Charles Hoff, director of coverage for CNN/US, details his years at CNN including coverage of the death of Princess Diana while bureau chief in London.
May 9, 2000
(CNN) – Two decades after R.E. "Ted" Turner dedicated the cable news network to America, CNN will celebrate its 20th anniversary. Viewers will have an opportunity to revisit some of the most momentous news events of the past with the CNN journalists who first brought them to the air.
Charles Hoff currently serves as director of coverage for CNN/US since 1998. Prior to this appointment, Hoff was CNN’s London bureau chief for many years. He has been with CNN since 1981, starting as Chicago bureau chief and later serving as national editor in Atlanta. He was also managing director of NEWSBEAM, CNN's satellite news gathering division which pioneered the use of portable up-links for live event coverage around the world.
Chat Moderator: Thank you for joining us today, Charles Hoff, and welcome.
Charles Hoff: Hello to everyone out there; it's a pleasure to be "on line."
Chat Moderator: When did you start working for CNN?
Charles Hoff: I started with CNN in January 1981, first freelancing as a writer for about a month, then being named bureau chief/correspondent in Chicago.
Question from Sunny1-CNN: What was it like in the beginning? Were you guys pretty well organized, or were there frequent moments of chaos?
Charles Hoff: There was plenty of chaos. It was a totally new concept, television news for 24 hours a day. We all had a lot to learn. One of the major learning experiences was the realization that you didn't have to produce as many news stories as we assumed you would. That is, the main stories took an inordinate amount of airtime.
Question from Sunny1-CNN: Did you think, when you started with CNN in 1981, that it would ever become what it is today?
Charles Hoff: Sincerely, I did not. I thought it would be amusing for a couple of years. I had no idea that we would become the leaders of our industry. It's been incredibly rewarding professionally.
Question from Susie-CNN: How did you get into the news biz?
Charles Hoff: I got into studying journalism while attending the University of Oklahoma. It's a long story about love, commitment and opportunity. Some other time.
Question from Susie-CNN: Mr. Hoff, what has been the most memorable story that you've covered?
Charles Hoff: The unexpected death of Princess Diana was the largest story I've ever been associated with. But my close involvement with the Middle East, and the beginning of the peace process, is undoubtedly the most important.

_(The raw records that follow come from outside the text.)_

(** The human answers an escalation at once: in tables reached by any history, when the escalation is pending and the answers name each of its question ids once and no other, the answer commits; every question of the
    escalation is answered with the readable text given for its id, every other question is left as it was, and the escalation is answered. *)
Theorem an_answer_settles_the_escalation es call id answers e :
  findEscalation (tables_of es) id = Some e → esc_status e = EscPending → matchesTheQuestions (waiting_in (tables_of es) id) answers = true →
  ∃ t' r, answer isFormat maskedSecrets call id answers (tables_of es) = inr (t', r)
    ∧ (∀ q, q ∈ questionsOfEscalation (tables_of es) id → ∃ a, a ∈ answers ∧ a.1 = q_questionId q ∧ answered_by (humanReadableText isFormat maskedSecrets a.2) (now call) q ∈ questionsOfEscalation t' id)
    ∧ (∀ q, q ∈ questions (tables_of es) → escalationId q ≠ Some id → q ∈ questions t')
    ∧ ∃ e', findEscalation t' id = Some e' ∧ esc_status e' = EscAnswered.
Proof.
  intros He Hs Hm. set (t := tables_of es) in *. destruct (answer_runs isFormat maskedSecrets call id answers t e He Hs Hm) as (t'&r&H). exists t', r. split; [done|].
  pose proof (reached_good isFormat isSeparator isIgnorable normalizeNFC toLowerCase maskedSecrets es) as Hg. fold t in Hg. pose proof (good_wf _ Hg) as Hwf.
  apply answer_effect in H as (_&_&_&_&Hq&Hc&_). destruct (findEscalation_Some _ _ _ He) as (Hei&Hid&Hec). split_and!.
  - intros q [Hqe%bool_decide_eq_true Hqi]%list_elem_of_filter. assert (q_status q = PendingHuman) as Hp.
    { destruct (wf_rows _ _ Hwf _ Hqi) as (m&k&_&[(?%elem_of_nil&_)|[_ Hp]]); [done|]. unfold placed in Hp. destruct (q_status q); [destruct Hp; congruence|destruct Hp; congruence|destruct Hp as (_&?&_); congruence|done|].
      destruct Hp as (_&(c&Hci&Hce&_&_&Hcs)&_). exfalso. assert (c = core_of e) as ->; [|cbn in Hcs; congruence].
      apply list_elem_of_lookup in Hci as [i Hi], Hec as [j Hj]. assert (i = j) as ->; [|congruence]. eapply NoDup_lookup; [apply (wf_ids _ _ Hwf)|..]; rewrite list_lookup_fmap; [by rewrite Hi|rewrite Hj; cbn; congruence]. }
    destruct (row_answered_done isFormat maskedSecrets t id answers (now call) q Hm Hqi Hp Hqe) as (a&Ha&Hai&Hrow). exists a. split_and!; try done. apply list_elem_of_filter.
    split; [by apply bool_decide_eq_true|]. rewrite Hq, <- Hrow. apply list_elem_of_fmap. by exists q.
  - intros q Hqi Hne. rewrite Hq. apply list_elem_of_fmap. exists q. split; [|done]. unfold row_answered. destruct (pending_in _ q) eqn:E; [|done].
    apply pending_in_spec in E as [_ (p&Hk&Hp)%list_elem_of_fmap]. apply waiting_in_spec in Hp as (Hp&_&Hpe). assert (q = p) as -> by (eapply same_row; [apply Hwf|done..]). congruence.
  - assert (is_Some (findEscalation t' id)) as [e' He'] by (apply find_core; rewrite Hc, <- list_fmap_compose, (list_fmap_ext _ c_id (cores t)) by (intros ? c _; apply core_answered_id); apply (find_core t); by eexists).
    exists e'. split; [done|]. destruct (findEscalation_Some _ _ _ He') as (_&Hid'&Hec'). rewrite Hc in Hec'. apply list_elem_of_fmap in Hec' as (c&Hcc&_). apply (f_equal c_status) in Hcc as Hst. apply (f_equal c_id) in Hcc.
    rewrite core_answered_id in Hcc. cbn in Hcc, Hst. rewrite Hst. unfold core_answered. rewrite <- Hcc, Hid', str_eqb_refl. cbn [andb].
    destruct (bool_decide (c_status c = EscPending)) eqn:Eb; [done|]. apply bool_decide_eq_false in Eb. by destruct (c_status c).
Qed.
(** C25. Criteria are approved only when the ladder of the ticket is settled: in tables reached by any history, the batch the approval stands on belongs to the manager, the ticket and the plan note, has a favourable opinion and was audited
    at the current revision of the note; every question the manager submitted on the ticket is settled, those routed to the human have an answer of the human, and those the arbiter decided have exactly one decision. *)
Theorem approval_needs_every_answer es m k note rev b : favourableBatchOnCurrentRevision (tables_of es) m k note rev = inr b →
  b ∈ batchesOfTicket (tables_of es) m k ∧ planNoteId b = note ∧ (∃ reasons, criteriaOpinion b = Some (Favourable, reasons)) ∧ rev = Some (auditedRevisionOf (decisionsOfBatch (tables_of es) (batch_id b)) b)
  ∧ ∀ b' q, b' ∈ batchesOfTicket (tables_of es) m k → q ∈ questionsOfBatch (tables_of es) (batch_id b') →
      is_settled (q_status q) = true ∧ (q_route q = ToHuman → is_Some (humanAnswer q)) ∧ (q_status q = Decided → ∃ d, filter (λ d, dkey d = key q) (decisions (tables_of es)) = [d]).
Proof.
  set (t := tables_of es) in *. intros H. pose proof (reached_good isFormat isSeparator isIgnorable normalizeNFC toLowerCase maskedSecrets es) as Hg. fold t in Hg.
  unfold favourableBatchOnCurrentRevision in H. cbv zeta in H. set (qs := concat _) in H. destruct (Nat.eqb _ _); [done|]. destruct (existsb _ qs) eqn:E1; [done|]. destruct (existsb (λ q, bool_decide (q_status q = Open)) qs) eqn:E2; [done|].
  destruct (Nat.eqb _ _); [done|]. destruct (list.last _) as [b0|] eqn:El; [|done]. injection H as ->. apply last_Some_elem_of, list_elem_of_filter in El as [Hrev [Hfav Hb]%list_elem_of_filter].
  apply andb_true_iff in Hfav as [Hn%str_eqb_eq Hf%bool_decide_eq_true]. split_and!; try done.
  { destruct (criteriaOpinion b) as [[o rs]|]; cbn in Hf; [|done]. injection Hf as ->. by eexists. }
  intros b' q Hb' Hq. assert (q ∈ qs) as Hqs. { apply list_elem_of_In, in_concat. exists (questionsOfBatch t (batch_id b')). split; [|by apply list_elem_of_In]. apply list_elem_of_In, list_elem_of_fmap. by exists b'. }
  assert (∀ s, existsb (λ q, bool_decide (q_status q = s)) qs = false → q_status q ≠ s) as Hex.
  { intros s Hs He. apply not_true_iff_false in Hs. apply Hs, existsb_exists. exists q. split; [by apply list_elem_of_In|by apply bool_decide_eq_true]. }
  apply Hex in E1, E2. apply list_elem_of_filter in Hq as [_ Hq]. destruct (wf_rows _ _ (good_wf _ Hg) _ Hq) as (m'&k'&_&[(?%elem_of_nil&_)|[_ Hp]]); [done|]. unfold placed in Hp.
  split_and!.
  - by destruct (q_status q).
  - intros Hr. destruct (q_status q); [done|destruct Hp; congruence|destruct Hp; congruence|done|by destruct Hp as (_&_&?&_)].
  - intros Hd. destruct (dec_for _ _ (good_dec _ Hg) _ Hq Hd) as (d&Hdi&Hdk). exists d. rewrite <- Hdk. apply one_dkey; [apply Hg|done].
Qed.
End Claims.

Question from Susie-CNN: Regarding the Princess Diana story, what image remains with you most prominently?
Charles Hoff: I had the opportunity to meet the princess the same year in which she was killed. She was a remarkable individual, very poised and at ease in a roomful of journalists. But the things that struck me the most were the elements of her presence. She stood nearly eye to eye with me; I'm six feet tall. And she had blue eyes that were penetrating, even off putting, disarming. She was a remarkable individual.
Question from Sunny1-CNN: How involved was Ted Turner in the actual daily news organization in the beginning?
Charles Hoff: Ted never took a "hands on" role at CNN. He would occasionally appear in the newsroom, but seldom expressed any input. The only exception might be that he always made it clear that he was very interested in the environment and the future of our world. He let us know that he was pleased to see us report on the population, environment and so on.
Chat Moderator: Do you have any funny stories about the early days at CNN that you can share with us?
Charles Hoff: I have many funny stories about the early days, but I'm not sure I can share them. There was the time one of our executives -- who used to promote upcoming news stories during a live cut-in from the newsroom -- thought he was not on camera and faked a heart attack, grabbing his chest and swooning. He was, in fact, on the air.
Chat Moderator: What do you feel was CNN's "defining moment"?
Charles Hoff: That's extremely debatable. Most people point to the Gulf War. I think it came before that. The stories that stick in my mind: Baby Jessica being rescued from the well in Texas, the popular revolt in China that ended in the massacre at Tiananmen Square, the fall of the Berlin Wall and then the Gulf War.
Chat Moderator: How would you compare CNN 19 years ago to CNN today?
Charles Hoff: In 1981, there was an incredible challenge in doing something that no one else had ever done. We faced ridicule from our colleagues and harassment from the establishment. No one took us seriously, and that strengthened our resolve. It was tough, it was fun and we fought hard. Today we have our reward.
Question from Sunny1-CNN: How important was CNN's pioneering of the use of portable up-links for live event coverage around the world?
Charles Hoff: Since I was very involved in designing and implementing our satellite newsgathering techniques, it was terribly important. We made some real in-roads in the early years of portable up-linking, and it is our daily bread and butter today. Live TV, from anywhere.
Chat Moderator: Do you have any final thoughts to share with us today?
Charles Hoff: Just that I'm terribly proud to have been part of this great adventure for so many years. It presents new challenges daily as we move into a constantly changing world of communications. I'm here for the long haul.
Chat Moderator: Thank you for joining us today!
Charles Hoff: Goodbye to all, thanks for the chat.